Author's Note:  This is the fourth in a series of vignettes, all occuring on the same day. 

2:30 p.m.

            I really shouldn't be here.

            D'Hoffryn is going to flay my hide, quite literally, if I don't get off my mystical duff and do some damage and soon.  I can't believe I actually had to walk down here.  Not being able to teleport sucks.
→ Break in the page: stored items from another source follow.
(* ===== verification/TaifexSdk.v ===== *)
(** * The SDK object (sdk/taifex_sdk.cpp)

    [TaifexSdk] owns the product cache, the order books and the per-channel
    sequence numbers.  [process_message] validates a framed message and tracks
    its sequence number; the [handle_*] methods apply the parsed bodies.  An
    [OrderBook*] into [order_books_] is modelled by the key of its map node
    (nodes of a [std::map] do not move), so a call through it changes the node
    in place. *)

From S2P Require Import Prelude PackBcd CommonHeader Checksum MessageIdentifier.
From S2P Require Import MessageFields MessageI010 MessageI081 MessageI083 OrderBook.

(** ** Definitions *)

Record TaifexSdk : Type := mkTaifexSdk {
  product_info_cache_ : gmap (list Z) MessageI010;
  order_books_ : gmap (list Z) OrderBook;
  channel_sequences_ : gmap Z Z;
  initialized_ : bool;
}.

Definition set_cache (s : TaifexSdk) (c : gmap (list Z) MessageI010) : TaifexSdk :=
  mkTaifexSdk c (order_books_ s) (channel_sequences_ s) (initialized_ s).
Definition set_books (s : TaifexSdk) (b : gmap (list Z) OrderBook) : TaifexSdk :=
  mkTaifexSdk (product_info_cache_ s) b (channel_sequences_ s) (initialized_ s).
Definition set_channels (s : TaifexSdk) (c : gmap Z Z) : TaifexSdk :=
  mkTaifexSdk (product_info_cache_ s) (order_books_ s) c (initialized_ s).

(** The constructor. *)
Definition TaifexSdk_new : TaifexSdk := mkTaifexSdk ∅ ∅ ∅ false.

Definition initialize : method TaifexSdk bool :=
  modify (λ s, mkTaifexSdk (product_info_cache_ s) (order_books_ s) (channel_sequences_ s) true);;
  mret true.

Definition is_sequence_valid (header : CommonHeader) : method TaifexSdk bool :=
  channel_id ← lift (getChannelId header);
  current_channel_seq ← lift (getChannelSeq header);
  s ← get;
  match channel_sequences_ s !! channel_id with
  | None =>
      modify (λ s, set_channels s (<[channel_id := current_channel_seq]> (channel_sequences_ s)));;
      mret true
  | Some last_known_seq =>
      if current_channel_seq =? u64 (last_known_seq + 1) then
        modify (λ s, set_channels s (<[channel_id := current_channel_seq]> (channel_sequences_ s)));;
        mret true
      else if current_channel_seq <=? last_known_seq then mret false
      else
        modify (λ s, set_channels s (<[channel_id := current_channel_seq]> (channel_sequences_ s)));;
        mret false
  end.

(** The log statement after the checksum test calls three getters, which may
    throw; the dispatch to the handlers is commented out in the source. *)
Definition process_message (raw_message : pointer) (length : nat) : method TaifexSdk unit :=
  s ← get;
  if negb (initialized_ s) then mret tt
  else
    match raw_message with
    | None => mret tt
    | Some mem =>
        if (length =? 0)%nat then mret tt
        else if (length <? HEADER_SIZE + 1 + 2)%nat then mret tt
        else
          parsed ← lift (CommonHeader_parse raw_message length CommonHeader_default);
          let '(ok, temp_header) := parsed in
          if negb ok then mret tt
          else
            body_len ← lift (getBodyLength temp_header);
            let body_len_from_header := Z.to_nat body_len in
            let expected_total_length := (HEADER_SIZE + body_len_from_header + 1 + 2)%nat in
            if negb (length =? expected_total_length)%nat then mret tt
            else
              received_checksum ← lift (read1 mem (HEADER_SIZE + body_len_from_header));
              let checksum_data_length := (HEADER_SIZE - 1 + body_len_from_header)%nat in
              checksum_data ← lift (readn mem 1 checksum_data_length);
              let calculated_checksum := calculateXorChecksum checksum_data in
              if negb (calculated_checksum =? received_checksum) then mret tt
              else
                let header := temp_header in
                lift (getBodyLength header);;
                lift (getChannelId header);;
                lift (getChannelSeq header);;
                is_sequence_valid header;;
                let msg_type_str := identifyMessageId header in
                lift (getBodyLength header);;
                mret tt
    end.

(** [find('/')], then [substr(0, slash_pos)]; otherwise the first ten bytes. *)
Definition get_base_prod_id_for_i010_lookup (prod_id_from_message : list Z) : list Z :=
  match list_find (λ c, c = 47) prod_id_from_message with
  | Some (slash_pos, _) => take slash_pos prod_id_from_message
  | None =>
      if (10 <? length prod_id_from_message)%nat then take 10 prod_id_from_message
      else prod_id_from_message
  end.

(** Returns the key of the node the pointer designates, [None] for [nullptr]. *)
Definition get_or_create_order_book (product_id_from_message_body : list Z)
    : method TaifexSdk (option (list Z)) :=
  s ← get;
  match order_books_ s !! product_id_from_message_body with
  | Some _ => mret (Some product_id_from_message_body)
  | None =>
      let base_prod_id_for_i010 :=
        get_base_prod_id_for_i010_lookup product_id_from_message_body in
      match product_info_cache_ s !! base_prod_id_for_i010 with
      | Some product_info =>
          modify (λ s, set_books s
            (<[product_id_from_message_body :=
                 OrderBook_new product_id_from_message_body (decimal_locator product_info)]>
               (order_books_ s)));;
          mret (Some product_id_from_message_body)
      | None => mret None
      end
  end.

(** [ob->f()] for a book pointer [ob]. *)
Definition call_book (ob : list Z) (f : OrderBook → OrderBook) : method TaifexSdk unit :=
  modify (λ s, set_books s (alter f ob (order_books_ s))).

Definition handle_i010 (body_ptr : pointer) (body_len : nat) (header : CommonHeader)
    : method TaifexSdk unit :=
  parsed ← lift (parse_i010_body body_ptr body_len MessageI010_uninit);
  let '(ok, i010_msg) := parsed in
  if ok : bool then
    let prod_id_s := prod_id_s i010_msg in
    modify (λ s, set_cache s (<[prod_id_s := i010_msg]> (product_info_cache_ s)))
  else mret tt.

Definition handle_i081 (body_ptr : pointer) (body_len : nat) (header : CommonHeader)
    : method TaifexSdk unit :=
  parsed ← lift (parse_i081_body body_ptr body_len MessageI081_uninit);
  let '(ok, i081_msg) := parsed in
  if ok : bool then
    let current_prod_id := i081_prod_id i081_msg in
    ob ← get_or_create_order_book current_prod_id;
    match ob with
    | Some ob => call_book ob (λ b, apply_update b i081_msg)
    | None => mret tt
    end
  else mret tt.

Definition handle_i083 (body_ptr : pointer) (body_len : nat) (header : CommonHeader)
    : method TaifexSdk unit :=
  parsed ← lift (parse_i083_body body_ptr body_len MessageI083_uninit);
  let '(ok, i083_msg) := parsed in
  if ok : bool then
    let current_prod_id := i083_prod_id i083_msg in
    ob ← get_or_create_order_book current_prod_id;
    match ob with
    | Some ob => call_book ob (λ b, apply_snapshot b i083_msg)
    | None => mret tt
    end
  else mret tt.

(** Only the getters of the log statement can have an effect: to throw. *)
Definition handle_i001 (header : CommonHeader) : method TaifexSdk unit :=
  lift (getChannelId header);;
  lift (getChannelSeq header);;
  mret tt.

Definition handle_i002 (header : CommonHeader) : method TaifexSdk unit :=
  lift (getChannelId header);;
  modify (λ s, set_books s (reset <$> order_books_ s));;
  channel_id ← lift (getChannelId header);
  modify (λ s, set_channels s (<[channel_id := 0]> (channel_sequences_ s))).

(** *** Specification vocabulary *)

(** A message on the wire: header, body, checksum of everything between the
    escape byte and the checksum, terminal code. *)
Definition checked_bytes (h : CommonHeader) (body : list Z) : list Z :=
  drop 1 (header_bytes h) ++ body.
Definition frame (h : CommonHeader) (body term : list Z) : list Z :=
  header_bytes h ++ body ++ [calculateXorChecksum (checked_bytes h body)] ++ term.

(** A header whose fields are valid and that announces [body]. *)
Definition announces (h : CommonHeader) (body : list Z) : Prop :=
  wf_header h ∧ bcd_field (body_length_bcd h) = Ok (Z.of_nat (length body)).

(** What a sequence number does to the last one known, and the verdict. *)
Definition track (last : option Z) (seq : Z) : option Z :=
  Some (match last with Some l => Z.max l seq | None => seq end).
Definition expected (last : option Z) (seq : Z) : bool :=
  match last with Some l => seq =? l + 1 | None => true end.

(** A run of [is_sequence_valid] over a stream of headers, with the verdicts. *)
Fixpoint check_stream (hs : list CommonHeader) : method TaifexSdk (list bool) :=
  match hs with
  | [] => mret []
  | h :: hs =>
      v ← is_sequence_valid h;
      vs ← check_stream hs;
      mret (v :: vs)
  end.

(** The sequence numbers of channel [c] in a stream, in order. *)
Definition seqs_of (c : Z) (hs : list CommonHeader) : list Z :=
  (λ h, bcd_val (channel_seq_bcd h)) <$> filter (λ h, bcd_val (channel_id_bcd h) = c) hs.

(** [seqs] continues [last] without a gap or a repetition. *)
Fixpoint consecutive (last : option Z) (seqs : list Z) : Prop :=
  match seqs with
  | [] => True
  | s :: seqs => expected last s = true ∧ consecutive (Some s) seqs
  end.

Definition valid_header (h : CommonHeader) : Prop :=
  wf_header h ∧ bcd_ok (channel_id_bcd h) = true ∧ bcd_ok (channel_seq_bcd h) = true.

(** The calls a client can make, with readable arguments. *)
Inductive call : Type :=
| Initialize
| ProcessMessage (raw : pointer) (n : nat)
| HandleI010 (body : pointer) (n : nat) (h : CommonHeader)
| HandleI081 (body : pointer) (n : nat) (h : CommonHeader)
| HandleI083 (body : pointer) (n : nat) (h : CommonHeader)
| HandleI001 (h : CommonHeader)
| HandleI002 (h : CommonHeader).

Definition exec (c : call) : method TaifexSdk unit :=
  match c with
  | Initialize => initialize;; mret tt
  | ProcessMessage raw n => process_message raw n
  | HandleI010 body n h => handle_i010 body n h
  | HandleI081 body n h => handle_i081 body n h
  | HandleI083 body n h => handle_i083 body n h
  | HandleI001 h => handle_i001 h
  | HandleI002 h => handle_i002 h
  end.

Definition readable (p : pointer) (n : nat) : Prop :=
  match p with Some mem => (n ≤ length mem)%nat | None => True end.

Definition call_ok (c : call) : Prop :=
  match c with
  | Initialize => True
  | ProcessMessage p n => readable p n
  | HandleI010 p n h | HandleI081 p n h | HandleI083 p n h => readable p n ∧ wf_header h
  | HandleI001 h | HandleI002 h => wf_header h
  end.

(** The states reachable through calls; a call that throws keeps the state it
    had reached. *)
Inductive sdk_reach : TaifexSdk → Prop :=
| sdk_reach_new : sdk_reach TaifexSdk_new
| sdk_reach_step s c : sdk_reach s → call_ok c → sdk_reach (exec c s).1.

Definition cache_entry_ok (k : list Z) (m : MessageI010) : Prop := k = prod_id_s m ∧ i010_ok m.
Definition book_entry_ok (cache : gmap (list Z) MessageI010) (k : list Z) (b : OrderBook) : Prop :=
  product_id_ b = k ∧ length k = 20%nat ∧ book_ok b ∧ 0 ≤ decimal_locator_ b ≤ 9
  ∧ is_Some (cache !! get_base_prod_id_for_i010_lookup k).
Definition channel_entry_ok (c q : Z) : Prop := 0 ≤ c < 10 ^ 4 ∧ 0 ≤ q < 10 ^ 10.

Definition sdk_ok (s : TaifexSdk) : Prop :=
  map_Forall cache_entry_ok (product_info_cache_ s)
  ∧ map_Forall (book_entry_ok (product_info_cache_ s)) (order_books_ s)
  ∧ map_Forall channel_entry_ok (channel_sequences_ s).

(** The effect of a parsed order-book message on the books: [f] is applied to
    the product's book, which is created if its I010 is known. *)
Definition book_effect (s : TaifexSdk) (pid : list Z) (f : OrderBook → OrderBook) : TaifexSdk :=
  match order_books_ s !! pid with
  | Some b => set_books s (<[pid := f b]> (order_books_ s))
  | None =>
      match product_info_cache_ s !! get_base_prod_id_for_i010_lookup pid with
      | Some info =>
          set_books s (<[pid := f (OrderBook_new pid (decimal_locator info))]> (order_books_ s))
      | None => s
      end
  end.

(** ** Lemmas *)

(** *** Sequence tracking *)

Lemma set_channels_id s : set_channels s (channel_sequences_ s) = s.
Proof. by destruct s. Qed.

Lemma getters_valid h :
  valid_header h →
  getChannelId h = Ok (bcd_val (channel_id_bcd h))
  ∧ getChannelSeq h = Ok (bcd_val (channel_seq_bcd h))
  ∧ channel_entry_ok (bcd_val (channel_id_bcd h)) (bcd_val (channel_seq_bcd h)).
Proof.
  intros (Hwf & Hc & Hs). rewrite getChannelId_eq // getChannelSeq_eq // /bcd_field Hc Hs.
  destruct Hwf as (_ & L1 & L2 & _). apply bcd_val_bound in Hc, Hs.
  rewrite L1 in Hc. rewrite L2 in Hs. by split_and!.
Qed.

(** With valid fields and sequence numbers far from the 64-bit limit, the
    method is [track] on the channel's entry and returns [expected]. *)
Lemma is_sequence_valid_eq h s :
  valid_header h → map_Forall channel_entry_ok (channel_sequences_ s) →
  let c := bcd_val (channel_id_bcd h) in
  let q := bcd_val (channel_seq_bcd h) in
  is_sequence_valid h s =
  (set_channels s (partial_alter (λ o, track o q) c (channel_sequences_ s)),
   Ok (expected (channel_sequences_ s !! c) q)).
Proof.
  intros Hh Hm c q. destruct (getters_valid h Hh) as (Ec & Eq & _).
  rewrite /is_sequence_valid Ec Eq -/c -/q. run_method.
  have Hins : ∀ v, track (channel_sequences_ s !! c) q = Some v →
    partial_alter (λ o, track o q) c (channel_sequences_ s) = <[c := v]> (channel_sequences_ s).
  { intros v Hv. apply map_eq => i. destruct (decide (c = i)) as [<-|?].
    - by rewrite lookup_partial_alter_eq lookup_insert_eq.
    - by rewrite lookup_partial_alter_ne // lookup_insert_ne. }
  destruct (channel_sequences_ s !! c) as [last|] eqn:El; cbn; last first.
  { by rewrite (Hins _ eq_refl). }
  apply Hm in El as Hb. destruct Hb as [_ Hb].
  rewrite (Hins _ eq_refl). have -> : u64 (last + 1) = last + 1 by apply Z.mod_small; lia.
  repeat case_bool; bool_to_prop; cbn.
  - by rewrite Z.max_r; [lia|].
  - rewrite Z.max_l; [lia|]. rewrite insert_id //. by rewrite set_channels_id.
  - by rewrite Z.max_r; [lia|].
Qed.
            So, the lump in the corner is Spike now.  He isn't looking too good.  Well, I mean, his buttocks are still quite shapely, and his chest is nice and ripply, but he's sort of hunched over like he's in pain, and that just never looks good on anyone.  That and he has this big cut on his forehead that looks like he was riding a skateboard and met the pavement too hard, but overall, he's just not putting off the big sexy vibes he used to.

            Maybe it's because he has no confidence anymore.

            Well, he went and made a pretty gosh darn stupid choice.  What did he want with a soul anyway?  I've had one, and no thank you.  Way too big a liability if you ask me.  Evil is a lot easier.  Once you've got a soul, everything gets all morally ambiguous and complicated. 

            Oh, for pity's sake, I am not seeing a tear on his cheek, am I?  He's staring at a support column and crying.  I'm looking at the same post and it's not doing anything to me at all.  It's not a particularly sad pole.  It's standing there, looking all beige and smooth, not acting out the death scene from Camille.  Now that would be an interesting performance.  I don't think I'd cry over that; I'd be too busy being intrigued.  But that's beside the point. 

            I suppose I should say something.

            "Oh, cheer up, buckaroo.  It can't be all that bad.  I mean, so you killed thousands of people, and probably did some maiming and torturing and maybe even some jaywalking, but what's the big deal?  Vampires do that kind of stuff, you know.  So do vengeance demons.  Well, except for the jaywalking.  Unless they've had their teleportation rights revoked.  Then all bets are off."

            I'm not sure he heard me.  Maybe the soul made him deaf?

            "HELLO?  SPIKE?  ARE YOU IN THERE?"  I scream at him thoughtfully.

            Huh.  Nothing. 

            Why would he do this to himself?

            Well, okay, I get that someone breaking up with you can hurt a lot.  My line of business, so that I understand.  So, he goes all feral on Buffy, which is what vampires kind of have a tendency to do.  Thus far I get the motivation.  But then he goes off and, when he knows he has zero chance with her, makes a really stupid, dumbass decision to get his soul back.  Now he not only doesn't have Buffy, he also doesn't have himself anymore, either. 

            He did the right thing, of course.  But sometimes the right thing isn't the practical thing at all.  Now, take me for example.  I get dumped by Xander, I choose to go lose my soul, not get another one to cause me more trouble.  Get rid of the pain.  Best way to handle it.  Nothing like a little good, old-fashioned, bloody vengeance to get you past any residual unhappy feelings.

            It wasn't a very well thought out plan, Spike, but from what Xander said, that's about par for the course for you.  Well, I suppose I should go see that girl over on Third Street.  She just got dumped by her boyfriend of two years, and she's had over a bottle of Jack Daniels in the last hour, so she should be ripe for the wishing. 

            And maybe if I'm really lucky, it'll come out so slurred that I won't have to kill anyone. 

            "Bye, Spike.  Have fun dealing with the emotional repercussions of a millennium of murder," I call out as I leave, and I'm two blocks away before I realize that I got the last part wrong.